### Exercise directions
Only the lines below from the one containing "collaborator: an operation that" to the one containing "Every call of" should be repeated, both included and unchanged.

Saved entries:

----------------

(** * topoloom: the planarity adapter [tl_planarity.c]

    A shallow embedding of [packages/topoloom/third_party/eaps/tl_planarity.c]
    and the properties of its session, its arc-to-edge map and its extraction
    operations.

    Conventions.
    - A C [int] is a [Z]; the adapter only adds one to counters and computes
      [2m+4] and [6n], whose signed overflow is undefined in C and lies
      outside this model.
    - A C array is a [list]; a pointer that may be [NULL] is an [option].
    - The six file-scope variables of the adapter are the fields of
      [Session]; every operation takes the session and, when it assigns one
      of the variables, returns the new one.
    - The graph library behind [graphLib/graphLib.h] is a collaborator of the
      adapter: its operations and constants are the fields of the class
      [GraphLib], and every definition and theorem below is parametric in
      them.  The C allocator is the other collaborator: an operation that
      allocates takes a [Heap] that says which requests succeed. *)

From Stdlib Require Import ZArith Lia Bool.
From stdpp Require Import base tactics option list numbers sorting.

Local Open Scope Z_scope.

(** ** Outcome of an operation that reads or writes caller memory *)

(** [Done a]: the call returned [a].  [Fault]: the call read or wrote outside
    an array, or through [NULL] (undefined behaviour in C).  [OutOfFuel]: the
    model ran out of fuel while walking an adjacency list. *)
Inductive result (A : Type) : Type :=
| Done (a : A)
| Fault
| OutOfFuel.
Arguments Done {A} a.
Arguments Fault {A}.
Arguments OutOfFuel {A}.

#[export] Instance result_ret : MRet result := fun A a => Done a.
#[export] Instance result_bind : MBind result := fun A B f r =>
  match r with
  | Done a => f a
  | Fault => Fault
  | OutOfFuel => OutOfFuel
  end.

(** ** The collaborators: graph library and allocator *)

Class GraphLib : Type := {
  (** the graph object behind a [graphP] *)
  graph : Type;
  (** status codes *)
  OK : Z;
  NOTOK : Z;
  NONEMBEDDABLE : Z;
  (** bits of [IC.minorType] *)
  MINORTYPE_A : Z;
  MINORTYPE_B : Z;
  MINORTYPE_C : Z;
  MINORTYPE_D : Z;
  MINORTYPE_E : Z;
  MINORTYPE_E1 : Z;
  MINORTYPE_E2 : Z;
  MINORTYPE_E3 : Z;
  MINORTYPE_E4 : Z;
  (** [gp_New()]: [None] is [NULL] *)
  gp_New : option graph;
  (** operations that change the graph return the changed graph with their
      status *)
  gp_EnsureArcCapacity : graph -> Z -> graph * Z;
  gp_InitGraph : graph -> Z -> graph * Z;
  gp_AddEdge : graph -> Z -> Z -> Z -> Z -> graph * Z;
  gp_Embed : graph -> Z -> graph * Z;
  gp_SortVertices : graph -> graph;
  (** queries *)
  gp_EdgeIndexBound : graph -> Z;
  gp_EdgeInUseIndexBound : graph -> Z;
  gp_GetFirstEdge : graph -> Z;
  gp_EdgeInUse : graph -> Z -> bool;
  gp_GetTwinArc : graph -> Z -> Z;
  gp_GetNeighbor : graph -> Z -> Z;
  gp_GetFirstArc : graph -> Z -> Z;
  gp_IsArc : Z -> bool;
  gp_GetNextArc : graph -> Z -> Z;
  gp_VirtualVertexInUse : graph -> Z -> bool;
  IC_minorType : graph -> Z
}.

(** The C allocator as one call of the adapter meets it: does [malloc] of
    that many [int]s, resp. [calloc] of that many bytes, return a block?
    Every call of an operation that allocates takes the heap of its time. *)
Record Heap : Type := mkHeap {
  malloc_ok : Z -> bool;
  calloc_ok : Z -> bool
}.

(** ** Arrays *)

(** [a[i]] of a caller array of [int]s.  The adapter reads [u[e]] and [v[e]]
    for [0 <= e < m] only; outside the list the model reads [0]. *)
Definition int_at (a : list Z) (i : Z) : Z := default 0 (a !! Z.to_nat i).

(** [a[i]] of a [calloc]ed array of flags. *)
Definition flag_at (a : list bool) (i : Z) : bool := default false (a !! Z.to_nat i).

(** [a[i] = x] where the source has checked [0 <= i < length a]. *)
Definition set_at {A} (a : list A) (i : Z) (x : A) : list A := <[Z.to_nat i := x]> a.

(** [buf[i] = x] on a caller buffer: outside the buffer it is a [Fault]. *)
Definition store (buf : list Z) (i : Z) (x : Z) : result (list Z) :=
  if (0 <=? i) && (i <? Z.of_nat (length buf)) then Done (set_at buf i x) else Fault.

(** [p[i]] through a pointer that may be [NULL]. *)
Definition load (p : option (list Z)) (i : Z) : result Z :=
  match p with
  | None => Fault
  | Some a =>
      if (0 <=? i) && (i <? Z.of_nat (length a))
      then Done (int_at a i) else Fault
  end.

----------------

### Reply to the exercise
      them.  The C allocator is the other collaborator: an operation that
      allocates takes a [Heap] that says which requests succeed. *)

From Stdlib Require Import ZArith Lia Bool.
From stdpp Require Import base tactics option list numbers sorting.

Local Open Scope Z_scope.

(** ** Outcome of an operation that reads or writes caller memory *)

(** [Done a]: the call returned [a].  [Fault]: the call read or wrote outside
    an array, or through [NULL] (undefined behaviour in C).  [OutOfFuel]: the
    model ran out of fuel while walking an adjacency list. *)
Inductive result (A : Type) : Type :=
| Done (a : A)
| Fault
| OutOfFuel.
Arguments Done {A} a.
Arguments Fault {A}.
Arguments OutOfFuel {A}.

#[export] Instance result_ret : MRet result := fun A a => Done a.
#[export] Instance result_bind : MBind result := fun A B f r =>
  match r with
  | Done a => f a
  | Fault => Fault
  | OutOfFuel => OutOfFuel
  end.

(** ** The collaborators: graph library and allocator *)

Class GraphLib : Type := {
  (** the graph object behind a [graphP] *)
  graph : Type;
  (** status codes *)
  OK : Z;
  NOTOK : Z;
  NONEMBEDDABLE : Z;
  (** bits of [IC.minorType] *)
  MINORTYPE_A : Z;
  MINORTYPE_B : Z;
  MINORTYPE_C : Z;
  MINORTYPE_D : Z;
  MINORTYPE_E : Z;
  MINORTYPE_E1 : Z;
  MINORTYPE_E2 : Z;
  MINORTYPE_E3 : Z;
  MINORTYPE_E4 : Z;
  (** [gp_New()]: [None] is [NULL] *)
  gp_New : option graph;
  (** operations that change the graph return the changed graph with their
      status *)
  gp_EnsureArcCapacity : graph -> Z -> graph * Z;
  gp_InitGraph : graph -> Z -> graph * Z;
  gp_AddEdge : graph -> Z -> Z -> Z -> Z -> graph * Z;
  gp_Embed : graph -> Z -> graph * Z;
  gp_SortVertices : graph -> graph;
  (** queries *)
  gp_EdgeIndexBound : graph -> Z;
  gp_EdgeInUseIndexBound : graph -> Z;
  gp_GetFirstEdge : graph -> Z;
  gp_EdgeInUse : graph -> Z -> bool;
  gp_GetTwinArc : graph -> Z -> Z;
  gp_GetNeighbor : graph -> Z -> Z;
  gp_GetFirstArc : graph -> Z -> Z;
  gp_IsArc : Z -> bool;
  gp_GetNextArc : graph -> Z -> Z;
  gp_VirtualVertexInUse : graph -> Z -> bool;
  IC_minorType : graph -> Z
}.

(** The C allocator as one call of the adapter meets it: does [malloc] of
    that many [int]s, resp. [calloc] of that many bytes, return a block?
    Every call of an operation that allocates takes the heap of its time. *)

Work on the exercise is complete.